── SUPPLIED RECORDS ──

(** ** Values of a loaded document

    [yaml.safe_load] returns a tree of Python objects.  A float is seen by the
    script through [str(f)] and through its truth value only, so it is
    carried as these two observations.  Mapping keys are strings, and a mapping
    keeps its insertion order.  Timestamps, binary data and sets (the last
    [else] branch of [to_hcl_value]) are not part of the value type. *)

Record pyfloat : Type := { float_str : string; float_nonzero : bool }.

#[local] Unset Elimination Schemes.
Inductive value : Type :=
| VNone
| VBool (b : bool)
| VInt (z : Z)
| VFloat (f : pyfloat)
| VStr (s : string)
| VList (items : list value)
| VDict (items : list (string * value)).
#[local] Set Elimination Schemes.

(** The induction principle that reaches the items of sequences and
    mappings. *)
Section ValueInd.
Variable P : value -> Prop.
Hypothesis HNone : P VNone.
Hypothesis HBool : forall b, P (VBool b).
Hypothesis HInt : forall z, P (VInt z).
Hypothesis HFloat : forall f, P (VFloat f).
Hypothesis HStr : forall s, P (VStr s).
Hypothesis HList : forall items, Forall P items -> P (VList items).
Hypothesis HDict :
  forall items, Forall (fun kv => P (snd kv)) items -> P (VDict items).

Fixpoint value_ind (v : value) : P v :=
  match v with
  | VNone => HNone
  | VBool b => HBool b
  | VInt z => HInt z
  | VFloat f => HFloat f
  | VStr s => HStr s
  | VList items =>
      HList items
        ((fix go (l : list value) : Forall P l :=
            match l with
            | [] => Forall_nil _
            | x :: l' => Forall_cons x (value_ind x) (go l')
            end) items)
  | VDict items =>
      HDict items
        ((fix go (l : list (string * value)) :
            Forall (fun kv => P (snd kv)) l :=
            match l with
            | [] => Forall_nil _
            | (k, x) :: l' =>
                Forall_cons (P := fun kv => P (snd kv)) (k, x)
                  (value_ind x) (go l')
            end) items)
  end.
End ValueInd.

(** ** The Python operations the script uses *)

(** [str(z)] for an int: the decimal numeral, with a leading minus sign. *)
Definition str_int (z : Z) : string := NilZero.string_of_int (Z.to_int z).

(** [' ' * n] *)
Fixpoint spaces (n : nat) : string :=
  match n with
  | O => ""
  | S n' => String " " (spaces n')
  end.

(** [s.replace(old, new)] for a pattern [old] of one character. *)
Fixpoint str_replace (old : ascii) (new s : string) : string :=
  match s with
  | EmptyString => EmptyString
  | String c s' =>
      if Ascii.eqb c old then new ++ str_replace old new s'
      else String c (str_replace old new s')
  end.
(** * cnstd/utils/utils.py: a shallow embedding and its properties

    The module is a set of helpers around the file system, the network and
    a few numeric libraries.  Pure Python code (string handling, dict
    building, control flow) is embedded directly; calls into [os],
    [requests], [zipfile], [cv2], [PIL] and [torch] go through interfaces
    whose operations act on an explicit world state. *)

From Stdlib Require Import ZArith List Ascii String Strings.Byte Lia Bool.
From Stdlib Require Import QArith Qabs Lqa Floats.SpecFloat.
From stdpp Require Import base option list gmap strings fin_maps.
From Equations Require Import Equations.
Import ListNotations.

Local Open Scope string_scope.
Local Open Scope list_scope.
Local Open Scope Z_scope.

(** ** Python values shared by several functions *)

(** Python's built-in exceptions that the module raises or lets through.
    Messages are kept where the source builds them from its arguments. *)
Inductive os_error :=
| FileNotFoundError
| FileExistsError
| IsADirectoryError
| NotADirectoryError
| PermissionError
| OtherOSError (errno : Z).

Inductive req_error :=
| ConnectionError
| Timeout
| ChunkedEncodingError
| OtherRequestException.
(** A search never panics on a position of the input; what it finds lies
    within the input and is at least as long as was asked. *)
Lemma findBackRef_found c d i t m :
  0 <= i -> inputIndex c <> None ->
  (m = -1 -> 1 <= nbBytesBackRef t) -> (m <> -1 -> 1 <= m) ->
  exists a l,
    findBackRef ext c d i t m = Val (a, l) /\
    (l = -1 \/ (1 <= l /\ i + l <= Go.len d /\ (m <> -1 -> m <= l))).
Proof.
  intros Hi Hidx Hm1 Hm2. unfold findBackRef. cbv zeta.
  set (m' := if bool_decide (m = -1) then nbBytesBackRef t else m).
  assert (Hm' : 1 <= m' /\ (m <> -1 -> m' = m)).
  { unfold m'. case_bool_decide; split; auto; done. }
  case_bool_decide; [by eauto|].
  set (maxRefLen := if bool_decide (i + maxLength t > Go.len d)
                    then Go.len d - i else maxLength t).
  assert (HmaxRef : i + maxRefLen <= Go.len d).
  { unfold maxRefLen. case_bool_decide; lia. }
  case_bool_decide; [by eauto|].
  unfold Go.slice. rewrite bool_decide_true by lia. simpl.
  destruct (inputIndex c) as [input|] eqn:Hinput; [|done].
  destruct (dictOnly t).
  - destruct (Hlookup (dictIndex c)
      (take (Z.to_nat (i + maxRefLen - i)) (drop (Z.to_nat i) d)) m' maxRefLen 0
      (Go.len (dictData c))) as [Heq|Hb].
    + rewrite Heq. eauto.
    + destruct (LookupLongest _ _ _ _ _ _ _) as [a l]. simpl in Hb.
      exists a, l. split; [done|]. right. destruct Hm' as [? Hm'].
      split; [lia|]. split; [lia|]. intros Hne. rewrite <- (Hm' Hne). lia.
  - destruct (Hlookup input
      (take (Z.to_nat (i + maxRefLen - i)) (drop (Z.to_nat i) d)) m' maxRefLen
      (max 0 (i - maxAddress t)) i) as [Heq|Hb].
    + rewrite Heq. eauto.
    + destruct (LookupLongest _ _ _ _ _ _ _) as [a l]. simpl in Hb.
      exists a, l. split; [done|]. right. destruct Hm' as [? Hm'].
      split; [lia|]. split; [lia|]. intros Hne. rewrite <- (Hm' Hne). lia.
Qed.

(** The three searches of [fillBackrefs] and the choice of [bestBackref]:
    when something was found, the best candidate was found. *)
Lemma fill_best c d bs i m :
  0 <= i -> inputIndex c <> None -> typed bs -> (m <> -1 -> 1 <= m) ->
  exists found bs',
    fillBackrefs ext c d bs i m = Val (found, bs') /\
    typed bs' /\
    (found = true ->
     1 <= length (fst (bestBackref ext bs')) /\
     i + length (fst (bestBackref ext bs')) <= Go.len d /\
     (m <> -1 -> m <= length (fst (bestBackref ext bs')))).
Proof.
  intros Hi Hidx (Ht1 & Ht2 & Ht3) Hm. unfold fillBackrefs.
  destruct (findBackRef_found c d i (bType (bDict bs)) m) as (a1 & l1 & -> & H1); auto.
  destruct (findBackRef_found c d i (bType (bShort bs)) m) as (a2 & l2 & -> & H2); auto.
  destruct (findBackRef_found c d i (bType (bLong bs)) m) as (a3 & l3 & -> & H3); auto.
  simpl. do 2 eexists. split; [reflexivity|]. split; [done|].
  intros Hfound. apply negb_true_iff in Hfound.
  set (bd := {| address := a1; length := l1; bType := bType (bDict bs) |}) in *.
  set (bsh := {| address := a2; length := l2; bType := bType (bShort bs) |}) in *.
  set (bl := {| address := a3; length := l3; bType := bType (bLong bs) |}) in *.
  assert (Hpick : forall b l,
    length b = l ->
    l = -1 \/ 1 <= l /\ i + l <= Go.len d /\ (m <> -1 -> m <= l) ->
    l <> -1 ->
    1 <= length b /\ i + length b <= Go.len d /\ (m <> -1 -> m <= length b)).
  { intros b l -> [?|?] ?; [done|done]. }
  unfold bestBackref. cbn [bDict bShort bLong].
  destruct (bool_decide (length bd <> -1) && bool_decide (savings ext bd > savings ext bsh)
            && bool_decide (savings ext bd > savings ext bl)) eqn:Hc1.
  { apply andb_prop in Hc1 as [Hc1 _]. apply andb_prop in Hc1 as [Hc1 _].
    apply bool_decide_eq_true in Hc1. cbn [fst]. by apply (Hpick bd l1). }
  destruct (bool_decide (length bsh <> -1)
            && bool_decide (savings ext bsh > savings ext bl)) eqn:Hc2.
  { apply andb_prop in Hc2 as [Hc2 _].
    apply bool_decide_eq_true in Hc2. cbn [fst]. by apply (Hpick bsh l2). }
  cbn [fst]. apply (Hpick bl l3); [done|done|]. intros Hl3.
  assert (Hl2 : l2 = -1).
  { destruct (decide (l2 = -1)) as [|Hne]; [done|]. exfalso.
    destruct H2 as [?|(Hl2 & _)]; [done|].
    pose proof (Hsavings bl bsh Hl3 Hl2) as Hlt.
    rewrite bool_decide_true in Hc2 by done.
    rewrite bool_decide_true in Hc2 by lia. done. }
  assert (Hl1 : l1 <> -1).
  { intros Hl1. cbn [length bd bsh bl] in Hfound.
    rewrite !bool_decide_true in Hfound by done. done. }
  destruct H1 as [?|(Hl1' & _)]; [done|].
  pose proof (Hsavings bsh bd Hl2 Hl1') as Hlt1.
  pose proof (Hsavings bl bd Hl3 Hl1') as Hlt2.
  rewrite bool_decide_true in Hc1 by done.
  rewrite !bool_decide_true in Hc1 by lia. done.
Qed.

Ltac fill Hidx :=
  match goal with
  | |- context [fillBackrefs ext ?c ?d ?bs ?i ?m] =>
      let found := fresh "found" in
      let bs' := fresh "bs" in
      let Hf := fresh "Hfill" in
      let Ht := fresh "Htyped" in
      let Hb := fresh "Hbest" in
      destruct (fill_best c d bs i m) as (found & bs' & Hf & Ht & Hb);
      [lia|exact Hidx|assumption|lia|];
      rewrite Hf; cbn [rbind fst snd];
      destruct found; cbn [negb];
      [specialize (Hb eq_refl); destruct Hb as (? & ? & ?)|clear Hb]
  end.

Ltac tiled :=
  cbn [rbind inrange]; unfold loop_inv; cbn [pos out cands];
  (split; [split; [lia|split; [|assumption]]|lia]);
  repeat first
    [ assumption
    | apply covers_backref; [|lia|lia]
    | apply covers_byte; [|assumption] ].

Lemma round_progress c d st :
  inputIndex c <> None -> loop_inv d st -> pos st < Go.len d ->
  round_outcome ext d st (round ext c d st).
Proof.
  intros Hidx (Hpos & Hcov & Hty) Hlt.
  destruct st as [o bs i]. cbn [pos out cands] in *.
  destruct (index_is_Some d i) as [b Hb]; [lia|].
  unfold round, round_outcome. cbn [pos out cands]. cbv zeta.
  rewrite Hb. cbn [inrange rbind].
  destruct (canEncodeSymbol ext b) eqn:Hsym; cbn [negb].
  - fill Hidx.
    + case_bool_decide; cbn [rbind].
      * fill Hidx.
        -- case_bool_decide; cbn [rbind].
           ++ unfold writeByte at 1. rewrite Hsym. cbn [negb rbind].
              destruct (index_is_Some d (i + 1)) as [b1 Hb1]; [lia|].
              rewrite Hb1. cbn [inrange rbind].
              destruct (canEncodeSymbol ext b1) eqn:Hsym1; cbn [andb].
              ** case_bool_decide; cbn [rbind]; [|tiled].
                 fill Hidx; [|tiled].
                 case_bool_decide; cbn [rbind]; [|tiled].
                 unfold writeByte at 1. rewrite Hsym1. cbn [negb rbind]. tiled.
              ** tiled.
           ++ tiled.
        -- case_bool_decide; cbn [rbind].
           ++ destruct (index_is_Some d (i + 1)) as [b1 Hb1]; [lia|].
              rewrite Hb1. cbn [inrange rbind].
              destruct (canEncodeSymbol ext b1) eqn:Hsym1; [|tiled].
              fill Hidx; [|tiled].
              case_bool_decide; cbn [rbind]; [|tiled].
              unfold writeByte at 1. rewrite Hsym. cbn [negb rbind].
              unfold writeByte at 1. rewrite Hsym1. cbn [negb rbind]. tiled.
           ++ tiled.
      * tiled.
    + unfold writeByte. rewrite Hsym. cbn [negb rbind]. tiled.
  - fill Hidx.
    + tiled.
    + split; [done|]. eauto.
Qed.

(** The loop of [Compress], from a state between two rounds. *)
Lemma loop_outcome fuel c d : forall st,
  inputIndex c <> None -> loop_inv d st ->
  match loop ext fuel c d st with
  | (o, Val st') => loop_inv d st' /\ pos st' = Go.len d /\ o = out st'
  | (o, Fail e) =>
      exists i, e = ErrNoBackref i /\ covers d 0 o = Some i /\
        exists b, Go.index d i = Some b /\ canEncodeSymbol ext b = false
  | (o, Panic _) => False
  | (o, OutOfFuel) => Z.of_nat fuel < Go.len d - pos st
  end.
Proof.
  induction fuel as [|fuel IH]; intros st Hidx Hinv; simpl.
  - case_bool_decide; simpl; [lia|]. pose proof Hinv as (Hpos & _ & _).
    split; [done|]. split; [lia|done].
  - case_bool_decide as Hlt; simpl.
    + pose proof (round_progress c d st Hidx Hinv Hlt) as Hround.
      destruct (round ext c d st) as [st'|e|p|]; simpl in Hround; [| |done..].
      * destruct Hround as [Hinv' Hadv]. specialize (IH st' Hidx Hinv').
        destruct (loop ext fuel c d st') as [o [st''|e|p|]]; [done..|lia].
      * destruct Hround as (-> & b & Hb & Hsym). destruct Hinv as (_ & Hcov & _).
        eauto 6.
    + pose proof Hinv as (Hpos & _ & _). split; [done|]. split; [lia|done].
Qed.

───

Identify the lines in the entries above that contain "writeByte", then copy them out.

           ++ unfold writeByte at 1. rewrite Hsym. cbn [negb rbind].
                 unfold writeByte at 1. rewrite Hsym1. cbn [negb rbind]. tiled.
              unfold writeByte at 1. rewrite Hsym. cbn [negb rbind].
              unfold writeByte at 1. rewrite Hsym1. cbn [negb rbind]. tiled.
    + unfold writeByte. rewrite Hsym. cbn [negb rbind]. tiled.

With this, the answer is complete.